Directions for this task
Your answer should be each line of the entries that contains the word "eapply", copied in full.

Records from a data collection:
☆ ☆ ☆ ☆ ☆

(** ** Strings *)

Lemma chars_cons c s : is_char c → chars (utf8 c ++ s) = c :: chars s.
Proof.
  intros Hc. unfold is_char in Hc. pose proof (Z.div_mod c 64 ltac:(lia)). pose proof (Z.div_mod (c / 64) 64 ltac:(lia)) as H2. pose proof (Z.div_mod (c / 64 / 64) 64 ltac:(lia)) as H3.
  rewrite !Z.div_div in H2, H3 by lia. change (64 * 64) with 4096 in *. rewrite !Z.div_div in H3 by lia. change (4096 * 64) with 262144 in *.
  pose proof (Z.mod_pos_bound c 64 ltac:(lia)). pose proof (Z.mod_pos_bound (c / 64) 64 ltac:(lia)). pose proof (Z.mod_pos_bound (c / 4096) 64 ltac:(lia)).
  unfold utf8. destruct (Z.ltb_spec c 0x80) as [|]; [|destruct (Z.ltb_spec c 0x800) as [|]; [|destruct (Z.ltb_spec c 0x10000) as [|]]]; cbn [app chars].
  - replace (c <? 128) with true by lia. done.
  - assert (0 ≤ c / 64 < 32) by (split; [apply Z.div_pos; lia|apply Z.div_lt_upper_bound; lia]).
    replace (192 + c / 64 <? 128) with false by lia. replace (192 + c / 64 <? 224) with true by lia. f_equal. lia.
  - assert (0 ≤ c / 4096 < 16) by (split; [apply Z.div_pos; lia|apply Z.div_lt_upper_bound; lia]).
    replace (224 + c / 4096 <? 128) with false by lia. replace (224 + c / 4096 <? 224) with false by lia. replace (224 + c / 4096 <? 240) with true by lia. f_equal. lia.
  - assert (0 ≤ c / 262144 < 5) by (split; [apply Z.div_pos; lia|apply Z.div_lt_upper_bound; lia]).
    replace (240 + c / 262144 <? 128) with false by lia. replace (240 + c / 262144 <? 224) with false by lia. replace (240 + c / 262144 <? 240) with false by lia. f_equal. lia.
Qed.

Lemma chars_utf8 cs : Forall is_char cs → chars (flat_map utf8 cs) = cs.
Proof. induction 1 as [|c cs Hc _ IH]; [done|]. cbn [flat_map]. by rewrite chars_cons, IH. Qed.

Lemma chars_valid s : valid s → Forall is_char (chars s) ∧ s = flat_map utf8 (chars s).
Proof. intros (cs & Hc & ->). by rewrite chars_utf8. Qed.

Lemma find_some needle a b : find needle (a ++ needle ++ b) ≠ None.
Proof.
  induction a as [|x a IH]; cbn [app].
  - assert (needle `prefix_of` needle ++ b) as H by by exists b. destruct (needle ++ b) eqn:E; cbn; rewrite bool_decide_true; done.
  - cbn. case_bool_decide; [done|]. by destruct (find needle (a ++ needle ++ b)).
Qed.

(** ** Places *)

Section Places.
Context (ctx : BriquesContext) (offsets : Offsets).
Local Abbreviation byte_at := (byte_at ctx offsets).

Definition cache_ok (last : option (Z * Z * Z)) : Prop := match last with Some (d, p, b) => byte_at d p = Some b | None => True end.

Lemma at_cached_spec last d p : cache_ok last → fst (at_cached ctx offsets last d p) = byte_at d p ∧ cache_ok (snd (at_cached ctx offsets last d p)).
Proof.
  intros Hc. unfold at_cached. set (look := match byte_at d p with Some b => (Some b, Some (d, p, b)) | None => (None, last) end).
  assert (fst look = byte_at d p ∧ cache_ok (snd look)) as Hlook by (subst look; by destruct (byte_at d p) eqn:E).
  destruct last as [[[d' p'] b]|]; [|exact Hlook]. destruct ((d' =? d) && (p' =? p)) eqn:E; [|exact Hlook].
  apply andb_true_iff in E as [->%Z.eqb_eq ->%Z.eqb_eq]. done.
Qed.

(** A match given its bytes, without the cache. *)
Definition place (tr : Texts) (m : MatchV3) : MatchV3 :=
  match byte_at (doc_id m) (position m), byte_at (doc_id m) (last_start_pos m) with
  | Some first, Some b => placed tr m first b
  | _, _ => m
  end.

(** The cache of places changes nothing. *)
Lemma place_all_map tr ms : ∀ last, cache_ok last → place_all ctx offsets tr last ms = map (place tr) ms.
Proof.
  induction ms as [|m ms IH]; intros last Hc; [done|]. cbn [place_all map]. unfold place_one, place.
  destruct (at_cached_spec last (doc_id m) (position m) Hc) as [E1 Hc1]. destruct (at_cached _ _ last _ _) as [r1 last1]. cbn [fst snd] in *. rewrite <- E1.
  destruct r1 as [first|]; [|by rewrite IH]. destruct (Z.eqb_spec (last_start_pos m) (position m)) as [El|]; [rewrite El, <- E1; by rewrite IH|].
  destruct (at_cached_spec last1 (doc_id m) (last_start_pos m) Hc1) as [E2 Hc2]. destruct (at_cached _ _ last1 _ _) as [r2 last2]. cbn [fst snd] in *. rewrite <- E2. destruct r2; by rewrite IH.
Qed.
End Places.

(** ** One match per occurrence *)

Section Dedup.
Context {A : Type} (key : A → list Z).
Local Abbreviation same := (λ a b, bool_decide (key a = key b)).
Local Abbreviation le := (λ a b, lex_leb (key a) (key b) = true).

Lemma dedup_from_keys l : ∀ a, Forall (le a) l → StronglySorted le l → (∀ x, x ∈ dedup_from same a l → key x ≠ key a) ∧ NoDup (map key (dedup_from same a l)).
Proof using.
  induction l as [|b l IH]; intros a Ha Hs; cbn; [split; [by intros x []%elem_of_nil|constructor]|]. apply Forall_cons in Ha as [Hab Ha]. apply StronglySorted_cons in Hs as [Hb Hs].
  case_bool_decide as E.
  - by apply IH.
  - destruct (IH b Hb Hs) as [H1 H2]. split.
    + intros x [->|Hx]%elem_of_cons; [done|]. intros Ex. apply E, lex_leb_antisym; [|done]. rewrite <- Ex.
      assert (x ∈ b :: l) as [->|Hx']%elem_of_cons by (apply (dedup_by_sub same); by right); [apply lex_leb_refl|]. rewrite Forall_forall in Hb. by apply Hb.
    + cbn. apply NoDup_cons. split; [|done]. intros (x & Ex & Hx)%list_elem_of_In%in_map_iff. by apply (H1 x); [apply list_elem_of_In|].
Qed.

Lemma dedup_by_keys l : StronglySorted le l → NoDup (map key (dedup_by same l)).
Proof using.
  destruct l as [|a l]; [constructor|]. intros [Ha Hl]%StronglySorted_cons. destruct (dedup_from_keys l a Ha Hl) as [H1 H2]. cbn. apply NoDup_cons. split; [|done].
  intros (x & Ex & Hx)%list_elem_of_In%in_map_iff. by apply (H1 x); [apply list_elem_of_In|].
Qed.
End Dedup.

Lemma lex_leb_app a b x y : length a = length b → lex_leb (a ++ x) (b ++ y) = true → lex_leb a b = true.
Proof.
  revert b. induction a as [|i a IH]; intros [|j b] Hl H; [done..|]. cbn in *. apply orb_true_iff in H as [->|[-> H]%andb_true_iff]; [done|]. rewrite (IH b) by (done || lia). by rewrite orb_true_r.
Qed.

Lemma sorted_mono {A} (R R' : A → A → Prop) l : (∀ a b, R a b → R' a b) → StronglySorted R l → StronglySorted R' l.
Proof. intros HR. induction 1 as [|a l _ IH Ha]; constructor; [done|]. eapply Forall_impl; [exact Ha|]. intros b. apply HR. Qed.

(** The matches left are some of those given, one for each occurrence. *)
Lemma dedup_occurrences_spec ms : (∀ m, m ∈ dedup_occurrences ms → m ∈ ms) ∧ (∀ m, m ∈ ms → ∃ m', m' ∈ dedup_occurrences ms ∧ key m' = key m) ∧ NoDup (map key (dedup_occurrences ms)).
Proof.
  unfold dedup_occurrences. set (sorted := merge_sort (key_le (λ m, key m ++ [position m])) ms). assert (sorted ≡ₚ ms) as Hp by apply merge_sort_Permutation. split; [|split].
  - intros m Hm. rewrite merge_sort_Permutation in Hm. apply dedup_by_sub in Hm. by rewrite Hp in Hm.
  - intros m Hm. rewrite <- Hp in Hm. destruct (dedup_by_rep (λ a b, bool_decide (key a = key b)) sorted m) as (m' & Hm' & E%bool_decide_eq_true); [intros; by apply bool_decide_eq_true|done|].
    exists m'. split; [by rewrite merge_sort_Permutation|done].
  - rewrite merge_sort_Permutation. apply dedup_by_keys. eapply sorted_mono; [|apply sort_by_sorted]. intros a b. by apply lex_leb_app.
Qed.

(** ** The text around a match *)

Section Windows.
Context (char_lower : Z → list Z) (Hlower : ∀ c, is_char c → char_lower c ≠ []).

(** The characters of a token in a window: what they say of their source. *)
Lemma src_len_repeat src n (bs : list Z) : ∀ last acc back, bs ≠ [] → last ≠ src → src_len last acc (map (λ _, (src, n)) bs ++ back) = src_len src (acc + n) back.
Proof using.
  intros last acc back Hne Hl. destruct bs as [|b bs]; [done|]. cbn. destruct (Z.eqb_spec src last); [done|]. clear Hne Hl b. induction bs as [|b bs IH]; cbn; [done|]. by rewrite Z.eqb_refl.
Qed.

Lemma lowered_ne c : is_char c → flat_map utf8 (char_lower c) ≠ [].
Proof using Hlower.
  intros Hc E. destruct (char_lower c) as [|x l] eqn:El; [by apply Hlower in El|]. cbn in E. apply app_eq_nil in E as [E _]. unfold utf8 in E. by repeat case_match.
Qed.

Definition fresh (last cur : Z) : Prop := last < cur ∨ last = 2 ^ 32 - 1.

Lemma src_len_chars bf cs : Forall is_char cs → ∀ off last acc back, 0 ≤ bf + off → bf + off + str_len cs < 2 ^ 32 - 1 → fresh last (bf + off) →
  ∃ last', fresh last' (bf + off + str_len cs) ∧
    src_len last acc (map snd (flat_map (push_char char_lower false true bf) (char_indices_from off cs)) ++ back) = src_len last' (acc + str_len cs) back.
Proof using Hlower.
  induction 1 as [|c cs Hc _ IH]; intros off last acc back H0 Hend Hf; cbn [str_len char_indices_from flat_map] in *.
  { exists last. rewrite !Z.add_0_r. by split. }
  pose proof (len_utf8_range c). pose proof (str_len_nonneg cs). rewrite map_app, <- app_assoc. unfold push_char at 1. cbn [kept negb orb]. rewrite map_map. cbn [snd].
  assert (add32 bf off = bf + off) as -> by (apply Z.mod_small; lia). assert (as_u8 (len_utf8 c) = len_utf8 c) as -> by (apply Z.mod_small; lia).
  rewrite src_len_repeat; [|by apply lowered_ne|destruct Hf; lia].
  destruct (IH (off + len_utf8 c) (bf + off) (acc + len_utf8 c) back) as (last' & Hf' & E); [lia|lia|left; lia|]. exists last'. rewrite E. split; [destruct Hf'; [left; lia|by right]|f_equal; lia].
Qed.
(* ===== verification/Collector.v ===== *)
(** * The collector ([src/suffix_fst/collector_v3.rs])

    Takes the values of the documents one by one: cuts each into chunks,
    appends to a chunk the first bytes of the next one, numbers the extended
    texts by text and shape, and keeps the postings of the chunks, the entries
    and postings of the words without separators, and the pairs of consecutive
    tokens.  [into_data] gives the final ordinals and what the files are
    written from; [sfx_dag_v3.rs] hands it to the writers.

    The intern table holds the ordinals by the hash of text and shape, and is
    a search over them.  This is the collector of a segment with its own
    dictionary; the traces are left out. *)
From S2P Require Import Prelude Ordering Text EqualChunk SuffixBuilder SiblingTable TermTexts WordSfxPost WordPosMap SfxPost PosMap.
Import text.

Module collector.

Definition DEFAULT_OVERLAP : Z := 2.
Definition CHUNK_POSTING_BYTES : Z := 16 + 8.
Definition WORD_POSTING_BYTES : Z := 20 + 8.
Definition SIBLING_PAIR_BYTES : Z := 12.
Definition INTERNED_TOKEN_OVERHEAD : Z := 24 + 24 + 24 + 16.
Definition WORD_STRIPPED_OVERHEAD : Z := 24 + 24 + 32.
Definition MAX_SUFFIX_INDEX : Z := 256.

Record TokenMetaV3 := {
  own_len : Z;
  sep_len : Z;
  overlap_len : Z;
  is_word_start : bool;
  word_id : Z;
  is_word_stripped : bool;
}.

☆ ☆ ☆ ☆ ☆

Output below
Proof. intros HR. induction 1 as [|a l _ IH Ha]; constructor; [done|]. eapply Forall_impl; [exact Ha|]. intros b. apply HR. Qed.
  - rewrite merge_sort_Permutation. apply dedup_by_keys. eapply sorted_mono; [|apply sort_by_sorted]. intros a b. by apply lex_leb_app.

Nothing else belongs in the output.